These are the men killed:

  • Tank with three men killed - on the WERMERTSHAUSEN-ROSSBERG [WJ: German spelling: Roßberg] road about 200 meters from WERMERTSHAUSEN - surviving crew members were Sgt James Fischer (driver) and Elmer Harper (assistant driver)
    • Sgt. Raymond T. Loyd - never recovered
    • Cpl. Raymond A. Rusch - never recovered
    • Pvt. Chester H. Thompson - never recovered
  • Tank with one man killed - in the village of WERMERTSHAUSEN
  • After Action Reports
  • Personal Accounts
  • Individual Deceased Personnel Files

  • After Action Reports

    The 7th Armored Division (in III Corps of First US Army) crossed the Rhine River the night of 24-25 March 1945. The three combat commands (A, B, R) then organized their armored infantry and tank battalions into task forces that paired an infantry company and a tank company. Combat Command "A" (CCA) had 17th Tank Battalion and 23rd Armored Infantry Battalion. Company "C" of 17th Tank Battalion (C/17) paired with Company "A" of 23rd Armored Infantry Battalion (A/23) in CCA Task Force Rhea, commanded by 23 AIB commanding officer (CO) Lt. Col. Robert L. Rhea. Thus the 23 AIB After Action Report contains the most relevant account.

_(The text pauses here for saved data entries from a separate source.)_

(** * Retrieval engine of the PubMed RAG assistant

    A shallow embedding of [RAG/cohere_pubmed_RAG_v2.py], class [Documents]:
    [load], [embed], [index], [retrieve] and the constructor, followed by
    the properties of the retrieval pipeline; then class [Chatbot] and the
    command loop of the script, with their properties.

    Python objects are modelled as follows.
    - The parsed dataset is a [json] value, the result of [json.load].  A
      Python [str] is the [string] of its UTF-8 encoding.
    - [self] is the record [Documents]; a method is a computation in the
      monad [M], which threads the object and the trace of external calls
      and may raise a Python exception.
    - The Cohere client [co] and the [hnswlib] index are external: they are
      the interfaces [CohereClient] and [Hnswlib].  A response of the client
      may depend on every call made so far.
    - The progress messages that [Documents] prints are left out. *)

From Stdlib Require Import ZArith String Ascii List Lia.
From stdpp Require Import base list strings.

Local Open Scope Z_scope.
Local Open Scope string_scope.
Local Open Scope list_scope.
Local Open Scope nat_scope.

(** ** Python values and exceptions *)

(** What [json.load] returns.  Numbers are integers; a float behaves like an
    integer for every operation used here (neither iterable nor
    subscriptable).  The fields of [JObj] are the items of the dict in
    insertion order. *)
#[local] Set Warnings "-register-all".
Inductive json : Type :=
| JNull
| JBool (b : bool)
| JNum (n : Z)
| JStr (s : string)
| JArr (items : list json)
| JObj (fields : list (string * json)).

Inductive Exn : Type :=
| KeyError (key : string)
| TypeError
| IndexError
| AttributeError (attr : string)
| ValueError
| OSError
| RuntimeError (msg : string)
| BackendError (msg : string).

Inductive Res (A : Type) : Type :=
| Ok (a : A)
| Raise (e : Exn).
Arguments Ok {A} a.
Arguments Raise {A} e.

Definition res_bind {A B} (r : Res A) (k : A -> Res B) : Res B :=
  match r with
  | Ok a => k a
  | Raise e => Raise e
  end.

Fixpoint res_mapM {A B} (f : A -> Res B) (l : list A) : Res (list B) :=
  match l with
  | [] => Ok []
  | x :: l' =>
      res_bind (f x) (fun y => res_bind (res_mapM f l') (fun ys => Ok (y :: ys)))
  end.

Fixpoint assoc (key : string) (fields : list (string * json)) : option json :=
  match fields with
  | [] => None
  | (k, v) :: rest => if String.eqb k key then Some v else assoc key rest
  end.

(** [obj[key]] for a string key. *)
Definition py_getitem (obj : json) (key : string) : Res json :=
  match obj with
  | JObj fields =>
      match assoc key fields with
      | Some v => Ok v
      | None => Raise (KeyError key)
      end
  | _ => Raise TypeError
  end.

(** A [string] holds the UTF-8 encoding of a Python [str].  Python iterates
    a [str] by character (code point), and in UTF-8 a character is one byte
    that is no continuation byte ([10xxxxxx]) with the continuation bytes
    that follow it. *)
Definition is_continuation (c : ascii) : bool :=
  (128 <=? nat_of_ascii c) && (nat_of_ascii c <? 192).

(** The continuation bytes [s] begins with, and the characters after them. *)
Fixpoint split_chars (s : string) : string * list string :=
  match s with
  | EmptyString => (EmptyString, [])
  | String c s' =>
      let (continuation, cs) := split_chars s' in
      if is_continuation c then (String c continuation, cs)
      else (EmptyString, String c continuation :: cs)
  end.

(** The characters of [s], each a string of length one in Python.  The
    encoding of a [str] begins with no continuation byte; bytes that do are
    kept as one item. *)
Definition chars (s : string) : list json :=
  let (continuation, cs) := split_chars s in
  map JStr match continuation with
           | EmptyString => cs
           | _ => continuation :: cs
           end.

(** The number of characters of the [str] that [s] encodes. *)
Fixpoint code_points (s : string) : nat :=
  match s with
  | EmptyString => 0
  | String c s' =>
      if is_continuation c then code_points s' else S (code_points s')
  end.

(** [s] begins with a character, as the encoding of a [str] does. *)
Definition begins_character (s : string) : Prop :=
  match s with
  | EmptyString => True
  | String c _ => is_continuation c = false
  end.

(** The items a [for] loop over [obj] visits. *)
Definition py_iter (obj : json) : Res (list json) :=
  match obj with
  | JArr items => Ok items
  | JStr s => Ok (chars s)
  | JObj fields => Ok (map (fun kv => JStr (fst kv)) fields)
  | _ => Raise TypeError
  end.

(** The position that [l[i]] reads in a list of [len] items: a negative
    index counts from the end. *)
Definition py_position (len : nat) (i : Z) : Z :=
  if (i <? 0)%Z then (i + Z.of_nat len)%Z else i.

(** [l[i]] for a Python or numpy integer [i]. *)
Definition py_index {A} (l : list A) (i : Z) : Res A :=
  let j := py_position (length l) i in
  if (j <? 0)%Z then Raise IndexError
  else match l !! Z.to_nat j with
       | Some x => Ok x
       | None => Raise IndexError
       end.

(** [range(start, stop, step)] for [step >= 0]; a zero step is refused. *)
Definition py_range (start stop step : nat) : Res (list nat) :=
  if step =? 0 then Raise ValueError
  else Ok (map (fun j => start + j * step)
               (seq 0 ((stop - start + (step - 1)) / step))).

(** [l[lo:hi]]: a slice is clipped to the list. *)
Definition py_slice {A} (l : list A) (lo hi : nat) : list A :=
  take (hi - lo) (drop lo l).

(** ** The data model *)

(** An entry of [self.docs]: the dict with keys "title" and "text". *)
Record Passage : Type := { title : json; text : json }.

(** An item of the rerank response; only [index] is read. *)
Module RerankResult.
Record t : Type := { index : Z }.
End RerankResult.

(** A call that leaves the process. *)
Inductive Event : Type :=
| EvOpen (path : string)
| EvEmbed (texts : list json) (model input_type : string)
| EvRerank (query : string) (documents : list json) (top_n : nat) (model : string)
| EvInitIndex (max_elements ef_construction m : nat)
| EvAddItems (n_items : nat) (ids : list nat)
| EvKnnQuery (k : nat).
(** Every element is kept at its first occurrence and deleted from the
    rest. *)
Fixpoint keep_first {A : Type} (eq_dec : forall a b : A, {a = b} + {a <> b})
         (l : list A) : list A :=
  match l with
  | [] => []
  | a :: l' => a :: List.remove eq_dec a (keep_first eq_dec l')
  end.


(** No index occurs in two groups. *)
Definition pairwise_disjoint (groups : list (list nat)) : Prop :=
  forall i j gi gj, i <> j ->
    nth_error groups i = Some gi -> nth_error groups j = Some gj ->
    forall p, In p gi -> ~ In p gj.

(** The pixel [(px, py)] lies in the square. *)
Definition covers (sq : Square) (px py : Z) : Prop :=
  (x sq <= px < x sq + size sq /\ y sq <= py < y sq + size sq)%Z.

Definition square_at (row column size : Z) : Square :=
  {| row := row; column := column;
     x := (column * size)%Z; y := (row * size)%Z; size := size |}.

(** [maxSquare] of [computeSquareDimensions]. *)
Definition maxSquare_of (h w count : Z) : R :=
  Math_sqrt (IZR h * IZR w / IZR count).

(** * Exact rationals, an implementation of the numbers for examples *)

(** A rational prints as its numerator, a slash and its denominator. *)
Definition Q_toString (q : Q) : string :=
  NilEmpty.string_of_int (Z.to_int (Qnum q))
  ++ "/" ++ NilEmpty.string_of_uint (Pos.to_uint (Qden q)).

Definition Q_toLength (q : Q) : option nat :=
  if ((Qden q =? 1)%positive && (0 <=? Qnum q)%Z)%bool
  then Some (Z.to_nat (Qnum q)) else None.
(** A socket publishes [content] to room [R] with nothing in between;
    the handler is task [n] and the insert runs at time [now]. *)
Definition say (sock : SocketId) (R : Z) (content : jsstring) (n : nat)
    (now : Z) : list Label :=
  [Client sock (Message R content); Query n now; Resume n (js "12:00:00")].

(** Three messages in room 42, stored with the timestamps 30, 20, 40. *)
Definition chatty_world : World :=
  fst (run (say sockA 42 (js "one") 5 30 ++ say sockB 42 (js " two ") 6 20 ++
            say sockA 42 (js "three") 7 40) lobby_world).

(** A socket types in room 42, leaves it and disconnects. *)
Definition typed_left_gone : World :=
  fst (run [Client sockA (Typing 42 true); Client sockA (LeaveRoom 42);
            Client sockA Disconnect] lobby_world).

(** A socket types in room 7, which it never joined, and disconnects. *)
Definition typed_outside_gone : World :=
  fst (run [Client sockC (Typing 7 true); Client sockC Disconnect] lobby_world).

(* ------------------------------------------------------------------ *)
(** *** Runs of the server *)
(* ------------------------------------------------------------------ *)

(** The socket whose handler waits for a query. *)
Definition await_socket (a : Await) : SocketId :=
  match a with
  | AwUserFind sock _ => sock
  | AwRoomFind sock _ _ => sock
  | AwAddMember sock _ _ => sock
  | AwHistory sock _ _ => sock
  | AwMembers sock _ _ => sock
  | AwCreate sock _ _ _ => sock
  end.

(** The text the [catch] block of the waiting handler sends. *)
Definition catch_message (a : Await) : jsstring :=
  match a with
  | AwUserFind _ _ => msg_auth_failed
  | AwRoomFind _ _ _ => msg_join_failed
  | AwAddMember _ _ _ => msg_join_failed
  | AwHistory _ _ _ => msg_join_failed
  | AwMembers _ _ _ => msg_join_failed
  | AwCreate _ _ _ _ => msg_send_failed
  end.

(** The server right after start, over a given store. *)
Definition init_world (d : Db) : World :=
  {| server := empty_server; db := d; tasks := [] |}.

(** Every value a map holds satisfies [P]. *)
Definition values_ok (K V : Type) (K_eq_dec : forall a b : K, {a = b} + {a <> b})
    (P : V -> Prop) (m : JsMap.t K V) : Prop :=
  forall k v, JsMap.get K_eq_dec k m = Some v -> P v.

(** No Socket.IO room and no [chatroomUsers] set lists a socket twice,
    and no typing map has two entries for one socket. *)
Definition sets_ok (s : Server) : Prop :=
  values_ok Z.eq_dec (@NoDup SocketId) (rooms s) /\
  values_ok Z.eq_dec (@NoDup SocketId) (chatroomUsers s) /\
  values_ok Z.eq_dec (fun m => NoDup (JsMap.keys m)) (typingUsers s).

(** The socket for which a step runs handler code, if it runs any. *)
Definition actor (w : World) (l : Label) : option SocketId :=
  match l with
  | Client sock _ => Some sock
  | Resume n _ =>
      match nth_error (tasks w) n with
      | Some (Settled r) => Some (ready_socket r)
      | _ => None
      end
  | Query _ _ => None
  | QueryFails _ => None
  end.

(** The events that answer one socket's own request. *)
Definition is_reply (ev : ServerEvent) : bool :=
  match ev with
  | EvError _ => true
  | EvAuthenticated => true
  | EvMessageHistory _ => true
  | EvRoomMembers _ => true
  | _ => false
  end.



(* ------------------------------------------------------------------ *)
(** *** Keys of the tables *)
(* ------------------------------------------------------------------ *)

(** The unique key [(chatroom_id, user_id)] of [chatroom_members]. *)
Definition member_key (r : MemberRow) : Z * Z :=
  (cm_chatroom_id r, cm_user_id r).

Definition members_unique (d : Db) : Prop :=
  NoDup (List.map member_key (chatroom_members d)).

(** The ids of [messages] grow along the table and stay below the
    AUTO_INCREMENT counter. *)
Definition message_ids_ok (d : Db) : Prop :=
  StronglySorted Z.lt (List.map m_id (messages d)) /\
  Forall (fun m => m_id m < messages_auto_increment d) (messages d).

(** A row of [Chatroom.getMembers]: a member row joined with its user. *)
Definition member_view (u : UserRow) (cm : MemberRow) : MemberView :=
  {| mv_id := u_id u; mv_username := u_username u;
     mv_nickname := u_nickname u; mv_joined_at := cm_joined_at cm |}.

(** A row of [Message.getByChatroom]: a message joined with its author. *)
Definition history_row (u : UserRow) (m : MessageRow) : HistoryRow :=
  {| h_message := m; h_nickname := u_nickname u;
     h_username := u_username u; h_avatar := u_avatar u |}.

(* ------------------------------------------------------------------ *)
(** *** Pinned rooms *)
(* ------------------------------------------------------------------ *)

(** A row of [user_pinned_chatrooms]; its primary key is
    [(user_id, chatroom_id)]. *)
Record PinRow := {
  p_user_id : Z;
  p_chatroom_id : Z;
  p_pinned_at : Z }.

Definition is_pinned (pins : list PinRow) (userId chatroomId : Z) : bool :=
  existsb (fun p => (p_user_id p =? userId) && (p_chatroom_id p =? chatroomId))
          pins.

(** [Chatroom.pinChatroom]: [INSERT IGNORE INTO user_pinned_chatrooms].  A
    row that would repeat the primary key or break a foreign key is
    dropped without an error, so the function returns [true] either way;
    [now] is the store's [CURRENT_TIMESTAMP]. *)
Definition Chatroom_pinChatroom (now : Z) (userId chatroomId : Z) (d : Db)
    (pins : list PinRow) : list PinRow * bool :=
  (if is_pinned pins userId chatroomId
      || negb (user_exists d userId)
      || negb (chatroom_exists d chatroomId)
   then pins
   else pins ++ [{| p_user_id := userId; p_chatroom_id := chatroomId;
                    p_pinned_at := now |}],
   true).

(** [Chatroom.unpinChatroom]: [DELETE FROM user_pinned_chatrooms WHERE
    user_id = ? AND chatroom_id = ?]. *)
Definition Chatroom_unpinChatroom (userId chatroomId : Z) (pins : list PinRow)
    : list PinRow * bool :=
  (List.filter
     (fun p => negb ((p_user_id p =? userId) && (p_chatroom_id p =? chatroomId)))
     pins,
   true).

(** [Chatroom.getPinnedChatrooms]: the user's pins, latest first, as room
    ids. *)
Definition Chatroom_getPinnedChatrooms (userId : Z) (pins : list PinRow)
    : list Z :=
  List.map p_chatroom_id
    (order_by (fun a b => p_pinned_at b <=? p_pinned_at a)
       (List.filter (fun p => p_user_id p =? userId) pins)).

(** [Chatroom.removeMember]: [DELETE FROM chatroom_members WHERE
    chatroom_id = ? AND user_id = ?]. *)
Definition Chatroom_removeMember (chatroomId userId : Z) (d : Db) : Db :=
  {| users := users d;
     chatrooms := chatrooms d;
     chatroom_members :=
       List.filter
         (fun r => negb ((cm_chatroom_id r =? chatroomId)
                         && (cm_user_id r =? userId)))
         (chatroom_members d);
     messages := messages d;
     messages_auto_increment := messages_auto_increment d |}.

(* ================================================================== *)
(** ** auth.js: default avatars, registration and login *)
(* ================================================================== *)

(** *** generateDefaultAvatar *)

(** ECMAScript's ToInt32: a number as a signed 32-bit integer. *)
Definition toInt32 (z : Z) : Z := (z + 2 ^ 31) mod 2 ^ 32 - 2 ^ 31.

(** One turn of the loop: [hash = ((hash << 5) - hash) + char; hash = hash
    & hash].  The shift and the [&] work on 32-bit integers; the
    subtraction and the addition in between are exact. *)
Definition hash_step (hash : Z) (char : N) : Z :=
  toInt32 (toInt32 (hash * 32) - hash + Z.of_N char).

Definition avatar_hash (nickname : jsstring) : Z :=
  fold_left hash_step nickname 0.

Definition colors : list jsstring :=
  [js "4f46e5"; js "7c3aed"; js "dc2626"; js "ea580c";
   js "16a34a"; js "0891b2"; js "be185d"; js "9333ea"].

Definition styles : list jsstring :=
  [js "avataaars"; js "personas"; js "micah"; js "adventurer"].

(** [Math.abs(hash) % colors.length]. *)
Definition colorIndex (nickname : jsstring) : nat :=
  Z.to_nat (Z.abs (avatar_hash nickname) mod Z.of_nat (List.length colors)).

(** [Math.abs(hash >> 8) % styles.length]. *)
Definition styleIndex (nickname : jsstring) : nat :=
  Z.to_nat (Z.abs (Z.shiftr (avatar_hash nickname) 8)
            mod Z.of_nat (List.length styles)).

(** The characters [encodeURIComponent] leaves as they are: letters,
    digits and [- _ . ! ~ * ' ( )]. *)
Definition is_unescaped (c : N) : bool :=
  ((65 <=? c) && (c <=? 90) || (97 <=? c) && (c <=? 122)
   || (48 <=? c) && (c <=? 57)
   || (c =? 45) || (c =? 95) || (c =? 46) || (c =? 33) || (c =? 126)
   || (c =? 42) || (c =? 39) || (c =? 40) || (c =? 41))%N.

Definition is_lead_surrogate (c : N) : bool := ((55296 <=? c) && (c <=? 56319))%N.
Definition is_trail_surrogate (c : N) : bool := ((56320 <=? c) && (c <=? 57343))%N.

(** An upper-case hexadecimal digit. *)
Definition hex_digit (n : N) : N := (if n <? 10 then 48 + n else 55 + n)%N.

(** [%XX] for one octet. *)
Definition percent_octet (b : N) : jsstring :=
  [37%N; hex_digit (b / 16); hex_digit (b mod 16)].

(** The UTF-8 octets of a code point. *)
Definition utf8 (cp : N) : list N :=
  (if cp <? 128 then [cp]
   else if cp <? 2048 then [192 + cp / 64; 128 + cp mod 64]
   else if cp <? 65536 then
     [224 + cp / 4096; 128 + (cp / 64) mod 64; 128 + cp mod 64]
   else [240 + cp / 262144; 128 + (cp / 4096) mod 64;
         128 + (cp / 64) mod 64; 128 + cp mod 64])%N.

Definition percent_encode (cp : N) : jsstring :=
  flat_map percent_octet (utf8 cp).

(** The code point of a surrogate pair. *)
Definition surrogate_pair (lead trail : N) : N :=
  ((lead - 55296) * 1024 + (trail - 56320) + 65536)%N.

(** [encodeURIComponent]; [None] is the [URIError] it throws on a
    surrogate without its partner. *)
Fixpoint encodeURIComponent (s : jsstring) : option jsstring :=
  match s with
  | [] => Some []
  | c :: rest =>
      if is_unescaped c then option_map (cons c) (encodeURIComponent rest)
      else if is_lead_surrogate c then
        match rest with
        | c2 :: rest' =>
            if is_trail_surrogate c2
            then option_map (app (percent_encode (surrogate_pair c c2)))
                            (encodeURIComponent rest')
            else None
        | [] => None
        end
      else if is_trail_surrogate c then None
      else option_map (app (percent_encode c)) (encodeURIComponent rest)
  end.

(** [generateDefaultAvatar]; [None] when [encodeURIComponent] throws. *)
Definition generateDefaultAvatar (nickname : jsstring) : option jsstring :=
  let color := nth (colorIndex nickname) colors (js "undefined") in
  let style := nth (styleIndex nickname) styles (js "undefined") in
  match encodeURIComponent nickname with
  | Some seed =>
      Some (js "https://api.dicebear.com/7.x/" ++ style ++ js "/svg?seed=" ++
            seed ++ js "&backgroundColor=" ++ color)
  | None => None
  end.
(** What the body of a migration returns in a direction. *)
Definition body_of (m : Migration) (direction : string) : option error :=
  if String.eqb direction "up" then Up m
  else if String.eqb direction "down" then Down m
  else Some (Opaque (String.append "unknown migration direction: "
                                   (Str.Quote direction))).

Definition known (direction : string) : Prop :=
  direction = "up"%string \/ direction = "down"%string.

(** Running something that may run the body once. *)
Definition ran (m : Migration) (direction : string) (w : World)
    (r : result unit) (w' : World) : Prop :=
  tables w' = tables w /\ (calm w -> calm w') /\
  (r = Ok tt -> bodies w' = bodies w ++ [(m, direction)]) /\
  (bodies w' = bodies w \/ bodies w' = bodies w ++ [(m, direction)]).

Lemma runMigration_spec (r : Runner) (m : Migration) (direction : string) (w : World) :
  wp (Runner_runMigration r m direction)
     (fun res w' =>
        ran m direction w res w' /\ res = outcome (body_of m direction) /\
        (known direction -> bodies w' = bodies w ++ [(m, direction)])) w.
Proof.
  unfold Runner_runMigration, body_of, known, ran.
  destruct (String.eqb_spec direction "up") as [->|Hup].
  - apply wp_bind. eapply wp_mono; [apply log_spec|].
    intros res w1 (-> & Ht & Hc & Hb). simpl in Hb.
    destruct (Up m); [apply wp_fail|apply wp_ret]; repeat split; auto; discriminate.
  - destruct (String.eqb_spec direction "down") as [->|Hdown].
    + apply wp_bind. eapply wp_mono; [apply log_spec|].
      intros res w1 (-> & Ht & Hc & Hb). simpl in Hb.
      destruct (Down m); [apply wp_fail|apply wp_ret]; repeat split; auto; discriminate.
    + apply wp_fail. repeat split; auto; try discriminate.
      intros [H|H]; contradiction.
Qed.

Lemma control_spec (ev : Event) (w : World) :
  is_body ev = None ->
  wp (attempt (log ev ;;; connection))
     (fun r w' => quiet w w' /\ (calm w -> r = Ok (Ok tt)) /\ exists r', r = Ok r') w.
Proof.
  intros Hev. apply wp_attempt, wp_bind.
  eapply wp_mono; [apply quiet_log; exact Hev|]. intros r w1 [-> Hq1].
  eapply wp_mono; [apply connection_spec|]. intros r w2 [Hq2 Hok].
  split; [eapply quiet_trans; eauto|]. split; [|eauto].
  intros Hcalm. f_equal. apply Hok. now apply Hq1.
Qed.

Lemma ran_quiet_l (m : Migration) (direction : string) (w w1 : World)
    (r : result unit) (w' : World) :
  quiet w w1 -> ran m direction w1 r w' -> ran m direction w r w'.
Proof.
  intros (Ht & Hb & Hc) (Ht' & Hc' & Hok & Hany). unfold ran.
  rewrite Ht', Ht, <- Hb. repeat split; auto.
Qed.

Lemma ran_quiet_r (m : Migration) (direction : string) (w w1 w' : World)
    (r r' : result unit) :
  ran m direction w r w1 -> quiet w1 w' -> (r' = Ok tt -> r = Ok tt) ->
  ran m direction w r' w'.
Proof.
  intros (Ht' & Hc' & Hok & Hany) (Ht & Hb & Hc) Hr. unfold ran.
  rewrite Ht, Ht', Hb. repeat split; auto.
Qed.

Lemma ExecuteInTransaction_spec (r : Runner) (m : Migration) (direction : string)
    (w : World) :
  wp (Runner_ExecuteInTransaction r m direction)
     (fun res w' =>
        ran m direction w res w' /\
        (calm w -> res = outcome (body_of m direction) /\
                   (known direction -> bodies w' = bodies w ++ [(m, direction)]))) w.
Proof.
  unfold Runner_ExecuteInTransaction.
  apply wp_bind. eapply wp_mono; [apply (control_spec EvBegin); reflexivity|].
  intros res0 w1 (Hq1 & Hok1 & [[[]|e1] ->]).
  2:{ apply wp_fail. split.
      - destruct Hq1 as (Ht & Hb & Hc). repeat split; auto; discriminate.
      - intros Hcalm. specialize (Hok1 Hcalm). discriminate. }
  apply wp_bind. apply wp_attempt.
  eapply wp_mono; [apply runMigration_spec|].
  intros res1 w2 (Hran & Hres & Hknown).
  assert (Hcalm2 : calm w -> calm w2).
  { intros Hcalm. apply Hran. now apply Hq1. }
  destruct res1 as [[]|err].
  - apply wp_bind. eapply wp_mono; [apply (control_spec EvCommit); reflexivity|].
    intros res2 w3 (Hq3 & Hok3 & [[[]|e3] ->]).
    + apply wp_ret. split.
      * eapply ran_quiet_l; [exact Hq1|]. eapply ran_quiet_r; eauto.
      * intros Hcalm. split; [exact Hres|].
        intros Hk. destruct Hq3 as (_ & -> & _). rewrite (Hknown Hk).
        now destruct Hq1 as (_ & -> & _).
    + apply wp_fail. split.
      * eapply ran_quiet_l; [exact Hq1|]. eapply ran_quiet_r; eauto; discriminate.
      * intros Hcalm. specialize (Hok3 (Hcalm2 Hcalm)). discriminate.
  - apply wp_bind. eapply wp_mono; [apply (control_spec EvRollback); reflexivity|].
    intros res2 w3 (Hq3 & Hok3 & [[[]|e3] ->]).
    + apply wp_fail. split.
      * eapply ran_quiet_l; [exact Hq1|]. eapply ran_quiet_r; eauto; discriminate.
      * intros Hcalm. split; [exact Hres|].
        intros Hk. destruct Hq3 as (_ & -> & _). rewrite (Hknown Hk).
        now destruct Hq1 as (_ & -> & _).
    + apply wp_fail. split.
      * eapply ran_quiet_l; [exact Hq1|]. eapply ran_quiet_r; eauto; discriminate.
      * intros Hcalm. specialize (Hok3 (Hcalm2 Hcalm)). discriminate.
Qed.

    After crossing the Rhine, the 7th Armored Division participated in the southern part of the double-envelopment of what came to be known as the Ruhr Pocket. Attacking on 26 March, they broke through the forward German defenses, they rapidly moved 125 miles in 5 days to complete their part of the encirclement. Thus the events of 29 March 1945, in which the two C/17 tanks were hit, was part of that operation.

    23rd Armored Infantry Battalion After Action Report

    At 1030 on 29 March TF Rhea moved from GEISSEN to the northeast to an attack assembly area in the vicinity of REDDINGSHAVEN. Enroute to REDDINGSHAVEN 200 PW's were captured. From REDDINGSHAVEN the task force moved to WERMERTSHAUSEN. An enemy road block consisting of 5 88's, 2 AT guns and several vehicles was encountered in the edge of a small woods north-west of WERMERTSHAUSEN. One of our tanks was destroyed in the fight that ensued but the road block was soon smashed and the guns destroyed. The task force continued to the town of UNT and remained there over night.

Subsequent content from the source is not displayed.